Oyun bitti. Sevildiğini gördün. Şimdi unutulduğunu izle.
Bakışlarındaki şaşkınlık gözle görülen türdendi. Saniyeler içinde ortama bomba gibi düşen cümlem kenara dursun teras kapısında duran gazeteciler ve diğer aile üyeleri bu defa benim şaşırmama neden olmuştu.
"Seyran...bak gel sakin kafayla oturup konuşalım. Sonra tekrar düşünüp kararını verirsin." gözlerindeki pişmanlığı bir kaç hafta öncesinde farketseydim belkide bu şansı ona tanırdım. Ama artık geçti. Laf ağızdan bir kere çıkmıştı.
"Neyden konuşacağız? Söylediklerin yaşadıklarımın hangisine melhem olacak?" bakışlarındaki çaresizlik benim en büyük silahımdı. Bak bana bu lazımdı. Onu çaresiz, pişman ve günahkar görmek.
Hiç bir şey demeden bakmaya devam edince alayla "Bende öyle düşünmüştüm." deyip elbisemin eteklerini kavrayarak terasın çıkışına doğru adımladım. Flashlar patlarken umursamadım bile. Şu an tek istediğim şuradan bir an önce defolup gitmekti.

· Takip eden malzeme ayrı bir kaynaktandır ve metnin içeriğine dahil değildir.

(* ===== verification/File.v ===== *)
(** Open files (kernel/file.c) and the creation of pipes (pipealloc of
    kernel/pipe.c). A [struct file *] is an index into the file table. *)
From S2P Require Import Prelude Types Spinlock Sched Log Inode Console Fs Kalloc Pipe.
Import Spinlock Sched Log Inode Console Fs Kalloc Pipe.

Module File.

Section File.
Context `{Image}.

Definition fileinit : K unit := initlock ftable_lock.

Definition filealloc : K (option nat) :=
  acquire ftable_lock ;;;
  o <- mfind (seq 0 NFILE) (fun f =>
    x <- get_file f ;;
    if x.(f_ref) =? 0 then
      modify (upd_file f (set_f_ref 1)) ;;;
      release ftable_lock ;;;
      ret (Some f)
    else ret None) ;;
  match o with
  | Some f => ret (Some f)
  | None => release ftable_lock ;;; ret None
  end.

Definition filedup (f : nat) : K nat :=
  acquire ftable_lock ;;;
  x <- get_file f ;;
  if x.(f_ref) <? 1 then panic "filedup" else
  modify (upd_file f (fun y => set_f_ref (y.(f_ref) + 1) y)) ;;;
  release ftable_lock ;;;
  ret f.

Definition fileclose (f : nat) : K unit :=
  acquire ftable_lock ;;;
  x <- get_file f ;;
  if x.(f_ref) <? 1 then panic "fileclose" else
  modify (upd_file f (fun y => set_f_ref (y.(f_ref) - 1) y)) ;;;
  ff <- get_file f ;;
  if 0 <? ff.(f_ref) then release ftable_lock else
  modify (upd_file f (set_f_ref 0)) ;;;
  modify (upd_file f (set_f_type FD_NONE)) ;;;
  release ftable_lock ;;;
  match ff.(f_type) with
  | FD_PIPE => pipeclose ff.(f_pipe) ff.(f_writable)
  | FD_INODE =>
      begin_trans ;;;
      iput ff.(f_ip) ;;;
      commit_trans
  | FD_NONE => ret tt
  end.

(** The result and the structure stored at [st]. *)
Definition filestat (f : nat) : K (Z * option stat) :=
  x <- get_file f ;;
  if decide (x.(f_type) = FD_INODE) then
    ilock (Some x.(f_ip)) ;;;
    st <- stati x.(f_ip) ;;
    iunlock (Some x.(f_ip)) ;;;
    ret (0, Some st)
  else ret (-1, None).

Definition fileread (f : nat) (n : Z) : K (Z * list Z) :=
  x <- get_file f ;;
  if negb x.(f_readable) then ret (-1, []) else
  match x.(f_type) with
  | FD_PIPE => piperead x.(f_pipe) n
  | FD_INODE =>
      ilock (Some x.(f_ip)) ;;;
      x <- get_file f ;;
      r <- readi x.(f_ip) x.(f_off) (u32 n) ;;
      when (0 <? r.1)
        (modify (upd_file f (fun y => set_f_off (u32 (y.(f_off) + r.1)) y))) ;;;
      iunlock (Some x.(f_ip)) ;;;
      ret r
  | FD_NONE => panic "fileread"
  end.

Definition max_write : Z := (LOGSIZE - 1 - 1 - 2) / 2 * 512.

(* while (i < n): Some i at the end of the loop or at the break *)
Fixpoint filewrite_loop (fuel : nat) (f : nat) (addr : list Z) (i n : Z) : K Z :=
  match fuel with
  | O => fail NoFuel
  | S fl =>
      if i <? n then
        let n1 := if max_write <? n - i then max_write else n - i in
        begin_trans ;;;
        x <- get_file f ;;
        ilock (Some x.(f_ip)) ;;;
        x <- get_file f ;;
        r <- writei x.(f_ip) (drop (Z.to_nat i) addr) x.(f_off) n1 ;;
        when (0 <? r)
          (modify (upd_file f (fun y => set_f_off (u32 (y.(f_off) + r)) y))) ;;;
        iunlock (Some x.(f_ip)) ;;;
        commit_trans ;;;
        if r <? 0 then ret i else
        if negb (r =? n1) then panic "short filewrite" else
        filewrite_loop fl f addr (i + r) n
      else ret i
  end.

Definition filewrite (f : nat) (addr : list Z) (n : Z) : K Z :=
  x <- get_file f ;;
  if negb x.(f_writable) then ret (-1) else
  match x.(f_type) with
  | FD_PIPE => pipewrite x.(f_pipe) addr n
  | FD_INODE =>
      i <- filewrite_loop (S (S (Z.to_nat (n / max_write)))) f addr 0 n ;;
      ret (if i =? n then n else -1)
  | FD_NONE => panic "filewrite"
  end.

(** The new read and write ends. *)
Definition pipealloc : K (option (nat * nat)) :=
  o0 <- filealloc ;;
  o1 <- match o0 with
        | None => ret None
        | Some _ => filealloc
        end ;;
  p <- match o1 with
       | None => ret 0
       | Some _ => kalloc
       end ;;
  match o0, o1 with
  | Some f0, Some f1 =>
      if p =? 0 then fileclose f0 ;;; fileclose f1 ;;; ret None else
      modify (fun s => set_pipes (<[p := Mkpipe (replicate (Z.to_nat PIPESIZE) 0) 0 0 true true]> s.(pipes)) s) ;;;
      initlock (pipe_lock p) ;;;
      modify (upd_file f0 (set_f_type FD_PIPE)) ;;;
      modify (upd_file f0 (set_f_readable true)) ;;;
      modify (upd_file f0 (set_f_writable false)) ;;;
      modify (upd_file f0 (set_f_pipe p)) ;;;
      modify (upd_file f1 (set_f_type FD_PIPE)) ;;;
      modify (upd_file f1 (set_f_readable false)) ;;;
      modify (upd_file f1 (set_f_writable true)) ;;;
      modify (upd_file f1 (set_f_pipe p)) ;;;
      ret (Some (f0, f1))
  | Some f0, None => fileclose f0 ;;; ret None
  | None, _ => ret None
  end.
End File.

End File.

Arkamdan seslenen onca insana rağmen hızla salondan ayrılıp dışarı çıktım. Ağlayıp içimi dökmek istiyordum ama buradan temelli çıkmam gerekiyordu.
Adımlarım yolun diğer tarafına doğru giderken arkamdan Feritin adımı seslenmesi adımlarımı daha da hızlandırmama sebep oldu. Onunla konuşup bir şeyleri halledecek kadar delirmemiştim. İlerde duran bir kaç taksiden bir tanesine atlayıp ortamdan baya uzak bir yere götürmesini istedim.
Yazar:
Dolan gözlerine rağmen sakin kalmayı başarmıştı Seyran. Ağlamak istiyordu ama şu an bundan daha önemli işlerinin olduğunu kafasına salıp kendisini teselli ediyordu.
Demin yaşanan her şey kafasından bir film şehri gibi geçiyordu. Yolun geri kalanı düşüncelerle dolu bir şekilde geçerken taksi sonunda deniz kenarı bir alanda müsait bir konumda arabayı durdurup "Bacım burası uygun mu?" diye yüzünü Seyrana yönelik çevirdi.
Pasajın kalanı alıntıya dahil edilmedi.